Goal of the exercise
Retype, exactly as they appear below, the lines between the line holding "(rest.1, r.2 :: rest.2)" and the line holding "Definition ref_embed (input_ids", both ends included.

Dataset records
■ ■ ■
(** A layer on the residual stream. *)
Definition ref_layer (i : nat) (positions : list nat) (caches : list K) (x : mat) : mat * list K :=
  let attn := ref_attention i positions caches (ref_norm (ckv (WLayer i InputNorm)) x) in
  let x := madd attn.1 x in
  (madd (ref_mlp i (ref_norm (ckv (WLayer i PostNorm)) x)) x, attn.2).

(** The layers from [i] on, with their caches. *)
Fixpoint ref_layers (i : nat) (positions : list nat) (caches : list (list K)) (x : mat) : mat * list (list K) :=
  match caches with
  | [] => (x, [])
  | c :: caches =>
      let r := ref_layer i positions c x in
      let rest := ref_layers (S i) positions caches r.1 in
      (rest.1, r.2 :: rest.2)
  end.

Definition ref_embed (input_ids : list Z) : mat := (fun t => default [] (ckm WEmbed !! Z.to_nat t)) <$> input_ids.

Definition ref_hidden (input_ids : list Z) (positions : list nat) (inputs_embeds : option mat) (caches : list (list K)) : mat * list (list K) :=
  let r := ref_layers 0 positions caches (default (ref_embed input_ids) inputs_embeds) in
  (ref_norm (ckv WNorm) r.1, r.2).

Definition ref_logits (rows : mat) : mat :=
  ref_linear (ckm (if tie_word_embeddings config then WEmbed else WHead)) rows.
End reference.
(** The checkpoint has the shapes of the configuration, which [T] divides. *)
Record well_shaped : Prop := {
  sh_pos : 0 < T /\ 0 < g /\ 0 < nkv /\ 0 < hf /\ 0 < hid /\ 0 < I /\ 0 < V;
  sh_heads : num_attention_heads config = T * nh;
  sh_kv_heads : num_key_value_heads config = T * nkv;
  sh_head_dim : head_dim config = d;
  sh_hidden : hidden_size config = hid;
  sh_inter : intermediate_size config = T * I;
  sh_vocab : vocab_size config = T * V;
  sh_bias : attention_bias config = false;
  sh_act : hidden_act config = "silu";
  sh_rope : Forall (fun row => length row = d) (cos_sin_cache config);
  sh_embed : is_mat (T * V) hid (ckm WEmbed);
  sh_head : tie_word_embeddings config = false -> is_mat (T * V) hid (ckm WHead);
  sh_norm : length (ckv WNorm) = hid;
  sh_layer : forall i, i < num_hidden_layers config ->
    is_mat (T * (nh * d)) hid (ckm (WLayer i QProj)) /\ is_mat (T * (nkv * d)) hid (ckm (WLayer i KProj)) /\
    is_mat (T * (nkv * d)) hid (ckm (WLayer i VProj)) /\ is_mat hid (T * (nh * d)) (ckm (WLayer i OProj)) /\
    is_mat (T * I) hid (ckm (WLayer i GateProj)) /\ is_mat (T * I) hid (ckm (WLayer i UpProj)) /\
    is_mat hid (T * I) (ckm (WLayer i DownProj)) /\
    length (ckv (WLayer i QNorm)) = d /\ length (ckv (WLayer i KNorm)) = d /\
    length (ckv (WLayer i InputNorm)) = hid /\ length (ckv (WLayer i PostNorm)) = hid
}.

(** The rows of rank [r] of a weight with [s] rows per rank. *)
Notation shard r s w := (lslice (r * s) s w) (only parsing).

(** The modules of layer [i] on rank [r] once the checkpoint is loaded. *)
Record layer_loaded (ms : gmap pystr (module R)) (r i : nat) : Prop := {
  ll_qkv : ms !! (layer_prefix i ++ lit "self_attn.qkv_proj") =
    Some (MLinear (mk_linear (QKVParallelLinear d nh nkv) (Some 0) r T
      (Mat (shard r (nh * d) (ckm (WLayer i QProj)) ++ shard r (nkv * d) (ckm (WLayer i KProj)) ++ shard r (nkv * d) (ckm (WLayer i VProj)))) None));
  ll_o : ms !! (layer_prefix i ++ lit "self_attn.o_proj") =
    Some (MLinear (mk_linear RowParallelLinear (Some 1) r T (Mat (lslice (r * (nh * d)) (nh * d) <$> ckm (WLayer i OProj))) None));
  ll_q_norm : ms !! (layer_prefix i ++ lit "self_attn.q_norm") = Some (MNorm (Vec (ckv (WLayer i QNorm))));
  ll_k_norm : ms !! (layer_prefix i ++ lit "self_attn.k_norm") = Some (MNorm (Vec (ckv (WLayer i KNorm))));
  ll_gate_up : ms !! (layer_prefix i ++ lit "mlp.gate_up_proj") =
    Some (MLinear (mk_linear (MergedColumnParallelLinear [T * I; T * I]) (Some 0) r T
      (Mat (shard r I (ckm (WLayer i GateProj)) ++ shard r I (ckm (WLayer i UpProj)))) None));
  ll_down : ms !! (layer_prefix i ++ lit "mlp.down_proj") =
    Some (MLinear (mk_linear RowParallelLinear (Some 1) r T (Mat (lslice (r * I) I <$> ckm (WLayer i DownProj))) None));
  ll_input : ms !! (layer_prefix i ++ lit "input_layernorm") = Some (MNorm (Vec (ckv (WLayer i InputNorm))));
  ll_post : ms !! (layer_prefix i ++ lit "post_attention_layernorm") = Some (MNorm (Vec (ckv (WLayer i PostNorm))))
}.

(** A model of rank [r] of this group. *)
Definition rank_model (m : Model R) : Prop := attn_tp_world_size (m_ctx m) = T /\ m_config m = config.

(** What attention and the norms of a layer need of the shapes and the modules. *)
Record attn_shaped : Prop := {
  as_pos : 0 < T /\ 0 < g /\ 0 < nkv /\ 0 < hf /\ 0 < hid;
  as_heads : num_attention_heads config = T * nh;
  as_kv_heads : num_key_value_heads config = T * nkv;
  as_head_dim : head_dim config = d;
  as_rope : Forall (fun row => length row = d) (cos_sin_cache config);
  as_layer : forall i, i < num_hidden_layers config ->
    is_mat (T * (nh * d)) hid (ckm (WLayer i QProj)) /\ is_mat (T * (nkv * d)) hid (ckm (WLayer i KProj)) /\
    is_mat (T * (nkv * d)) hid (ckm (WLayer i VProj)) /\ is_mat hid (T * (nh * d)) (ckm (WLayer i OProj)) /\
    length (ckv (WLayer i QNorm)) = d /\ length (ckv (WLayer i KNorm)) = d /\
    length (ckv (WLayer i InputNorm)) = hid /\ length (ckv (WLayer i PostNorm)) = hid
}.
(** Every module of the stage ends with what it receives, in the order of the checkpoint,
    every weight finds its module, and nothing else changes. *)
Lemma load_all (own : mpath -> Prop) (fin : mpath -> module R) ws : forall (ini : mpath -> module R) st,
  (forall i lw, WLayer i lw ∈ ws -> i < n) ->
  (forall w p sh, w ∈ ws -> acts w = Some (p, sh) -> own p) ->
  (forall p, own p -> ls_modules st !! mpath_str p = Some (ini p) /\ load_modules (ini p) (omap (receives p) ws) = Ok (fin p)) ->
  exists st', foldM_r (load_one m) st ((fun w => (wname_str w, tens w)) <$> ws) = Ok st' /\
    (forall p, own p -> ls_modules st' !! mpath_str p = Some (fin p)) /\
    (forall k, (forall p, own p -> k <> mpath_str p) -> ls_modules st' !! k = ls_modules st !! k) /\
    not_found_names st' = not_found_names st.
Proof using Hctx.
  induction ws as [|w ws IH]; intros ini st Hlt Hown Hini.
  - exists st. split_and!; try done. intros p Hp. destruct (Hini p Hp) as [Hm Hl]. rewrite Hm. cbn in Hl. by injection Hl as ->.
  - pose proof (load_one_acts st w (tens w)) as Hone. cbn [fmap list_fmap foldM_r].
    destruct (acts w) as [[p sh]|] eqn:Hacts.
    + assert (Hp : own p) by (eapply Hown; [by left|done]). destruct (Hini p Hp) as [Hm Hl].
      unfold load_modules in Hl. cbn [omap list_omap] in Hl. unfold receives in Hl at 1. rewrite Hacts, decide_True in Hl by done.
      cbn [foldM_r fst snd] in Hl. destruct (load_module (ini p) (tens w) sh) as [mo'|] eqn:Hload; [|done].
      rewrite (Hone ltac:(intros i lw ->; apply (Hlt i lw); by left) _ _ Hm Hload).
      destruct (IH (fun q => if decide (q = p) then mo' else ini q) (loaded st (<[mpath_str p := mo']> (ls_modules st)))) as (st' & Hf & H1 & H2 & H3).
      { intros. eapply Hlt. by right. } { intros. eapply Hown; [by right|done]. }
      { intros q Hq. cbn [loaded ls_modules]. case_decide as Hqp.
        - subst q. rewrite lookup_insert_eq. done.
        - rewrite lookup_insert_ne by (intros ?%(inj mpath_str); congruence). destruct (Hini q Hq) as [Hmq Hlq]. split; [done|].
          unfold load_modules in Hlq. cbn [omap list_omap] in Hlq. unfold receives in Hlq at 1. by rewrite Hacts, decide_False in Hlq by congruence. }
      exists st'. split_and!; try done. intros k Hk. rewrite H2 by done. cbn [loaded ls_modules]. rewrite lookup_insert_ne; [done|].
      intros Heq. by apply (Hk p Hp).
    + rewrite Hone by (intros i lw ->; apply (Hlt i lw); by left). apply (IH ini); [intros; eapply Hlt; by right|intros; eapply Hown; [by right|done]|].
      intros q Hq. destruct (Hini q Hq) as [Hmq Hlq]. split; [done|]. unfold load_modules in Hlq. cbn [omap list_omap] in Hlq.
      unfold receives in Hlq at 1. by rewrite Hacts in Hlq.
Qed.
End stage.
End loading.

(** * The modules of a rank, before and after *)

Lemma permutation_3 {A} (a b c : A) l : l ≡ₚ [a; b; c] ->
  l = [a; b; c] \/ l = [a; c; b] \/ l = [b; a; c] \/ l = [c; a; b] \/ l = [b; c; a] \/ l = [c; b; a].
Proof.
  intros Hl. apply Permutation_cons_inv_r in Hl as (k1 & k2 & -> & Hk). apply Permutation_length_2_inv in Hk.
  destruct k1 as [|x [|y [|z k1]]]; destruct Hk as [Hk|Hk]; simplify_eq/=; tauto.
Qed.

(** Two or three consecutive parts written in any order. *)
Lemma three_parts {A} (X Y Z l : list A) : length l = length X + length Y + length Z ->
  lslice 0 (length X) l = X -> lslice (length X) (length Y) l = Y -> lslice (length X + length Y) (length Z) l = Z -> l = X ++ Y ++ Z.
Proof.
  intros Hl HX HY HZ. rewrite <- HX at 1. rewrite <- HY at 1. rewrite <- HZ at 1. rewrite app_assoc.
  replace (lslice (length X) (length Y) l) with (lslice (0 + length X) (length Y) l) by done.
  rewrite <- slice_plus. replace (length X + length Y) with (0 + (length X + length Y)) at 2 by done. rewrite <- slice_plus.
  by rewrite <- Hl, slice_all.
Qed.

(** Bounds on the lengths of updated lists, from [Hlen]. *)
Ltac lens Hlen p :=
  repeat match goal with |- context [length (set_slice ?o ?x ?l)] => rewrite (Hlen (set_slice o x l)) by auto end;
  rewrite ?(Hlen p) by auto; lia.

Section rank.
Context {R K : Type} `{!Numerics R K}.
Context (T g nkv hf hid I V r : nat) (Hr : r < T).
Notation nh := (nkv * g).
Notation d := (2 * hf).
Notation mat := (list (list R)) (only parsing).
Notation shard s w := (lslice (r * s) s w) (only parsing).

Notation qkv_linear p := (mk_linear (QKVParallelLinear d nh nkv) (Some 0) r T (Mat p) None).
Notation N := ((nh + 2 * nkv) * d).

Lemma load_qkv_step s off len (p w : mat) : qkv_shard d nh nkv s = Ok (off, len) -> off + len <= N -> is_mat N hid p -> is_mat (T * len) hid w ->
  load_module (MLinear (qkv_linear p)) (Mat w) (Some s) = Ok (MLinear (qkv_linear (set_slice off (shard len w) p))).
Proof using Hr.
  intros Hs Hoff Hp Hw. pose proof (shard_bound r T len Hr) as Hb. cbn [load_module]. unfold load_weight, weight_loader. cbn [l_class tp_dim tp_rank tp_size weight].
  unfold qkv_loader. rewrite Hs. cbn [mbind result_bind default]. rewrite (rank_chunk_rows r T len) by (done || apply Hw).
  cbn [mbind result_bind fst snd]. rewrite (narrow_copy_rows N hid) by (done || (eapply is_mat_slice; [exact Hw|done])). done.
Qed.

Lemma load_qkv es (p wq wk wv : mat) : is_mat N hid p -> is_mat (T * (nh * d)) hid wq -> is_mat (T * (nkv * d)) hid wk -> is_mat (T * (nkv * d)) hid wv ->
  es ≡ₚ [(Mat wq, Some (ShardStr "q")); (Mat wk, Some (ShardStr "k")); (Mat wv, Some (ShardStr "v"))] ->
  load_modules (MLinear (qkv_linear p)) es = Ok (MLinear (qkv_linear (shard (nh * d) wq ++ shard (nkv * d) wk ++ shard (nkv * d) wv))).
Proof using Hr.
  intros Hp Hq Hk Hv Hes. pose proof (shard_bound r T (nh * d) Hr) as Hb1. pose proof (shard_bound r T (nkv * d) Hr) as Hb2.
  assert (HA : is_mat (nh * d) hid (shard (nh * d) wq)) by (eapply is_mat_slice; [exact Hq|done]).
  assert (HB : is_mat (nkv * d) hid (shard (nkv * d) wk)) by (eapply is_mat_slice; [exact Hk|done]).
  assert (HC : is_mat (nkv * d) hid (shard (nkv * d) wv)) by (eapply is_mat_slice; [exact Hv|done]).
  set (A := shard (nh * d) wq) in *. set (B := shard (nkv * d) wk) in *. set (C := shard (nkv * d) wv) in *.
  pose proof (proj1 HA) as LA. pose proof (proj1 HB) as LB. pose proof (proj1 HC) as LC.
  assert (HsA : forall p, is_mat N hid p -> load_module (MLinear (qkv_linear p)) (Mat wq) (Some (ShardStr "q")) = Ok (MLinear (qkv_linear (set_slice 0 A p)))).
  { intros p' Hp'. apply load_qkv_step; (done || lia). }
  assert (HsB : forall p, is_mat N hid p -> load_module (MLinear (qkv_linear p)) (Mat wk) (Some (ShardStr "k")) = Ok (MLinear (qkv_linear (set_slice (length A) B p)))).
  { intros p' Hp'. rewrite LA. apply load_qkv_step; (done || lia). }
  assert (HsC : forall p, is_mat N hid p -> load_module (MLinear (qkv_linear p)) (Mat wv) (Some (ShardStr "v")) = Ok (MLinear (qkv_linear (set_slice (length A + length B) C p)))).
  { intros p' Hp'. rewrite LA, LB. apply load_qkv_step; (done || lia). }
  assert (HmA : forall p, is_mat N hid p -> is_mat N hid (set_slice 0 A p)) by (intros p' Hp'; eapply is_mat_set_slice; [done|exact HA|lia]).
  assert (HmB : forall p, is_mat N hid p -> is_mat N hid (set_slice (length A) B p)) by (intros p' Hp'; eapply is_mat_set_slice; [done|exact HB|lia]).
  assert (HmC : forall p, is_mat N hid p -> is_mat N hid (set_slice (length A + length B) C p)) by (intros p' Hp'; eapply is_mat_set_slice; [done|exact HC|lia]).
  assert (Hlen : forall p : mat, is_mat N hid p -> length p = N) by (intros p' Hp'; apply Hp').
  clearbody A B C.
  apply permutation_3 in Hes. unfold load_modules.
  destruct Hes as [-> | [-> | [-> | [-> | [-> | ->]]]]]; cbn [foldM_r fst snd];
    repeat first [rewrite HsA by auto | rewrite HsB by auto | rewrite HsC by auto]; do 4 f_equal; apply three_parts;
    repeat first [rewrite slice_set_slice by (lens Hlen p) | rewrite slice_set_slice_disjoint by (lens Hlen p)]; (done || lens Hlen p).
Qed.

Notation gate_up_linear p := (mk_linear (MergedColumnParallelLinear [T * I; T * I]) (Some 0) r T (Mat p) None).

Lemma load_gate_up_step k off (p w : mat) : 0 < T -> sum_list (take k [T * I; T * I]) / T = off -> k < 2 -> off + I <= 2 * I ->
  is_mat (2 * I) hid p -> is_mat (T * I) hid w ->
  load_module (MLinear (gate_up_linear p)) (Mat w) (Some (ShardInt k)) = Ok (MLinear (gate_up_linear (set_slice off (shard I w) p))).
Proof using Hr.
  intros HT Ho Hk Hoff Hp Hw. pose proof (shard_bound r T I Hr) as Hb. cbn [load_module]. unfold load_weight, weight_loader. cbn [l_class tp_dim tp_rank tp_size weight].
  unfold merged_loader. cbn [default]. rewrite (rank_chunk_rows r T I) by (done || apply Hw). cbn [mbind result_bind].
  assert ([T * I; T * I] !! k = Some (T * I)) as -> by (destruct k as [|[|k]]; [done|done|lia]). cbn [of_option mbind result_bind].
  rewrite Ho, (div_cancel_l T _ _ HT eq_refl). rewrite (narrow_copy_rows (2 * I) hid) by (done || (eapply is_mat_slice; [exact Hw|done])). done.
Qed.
■ ■ ■
Answer space
      (rest.1, r.2 :: rest.2)
  end.

Definition ref_embed (input_ids : list Z) : mat := (fun t => default [] (ckm WEmbed !! Z.to_nat t)) <$> input_ids.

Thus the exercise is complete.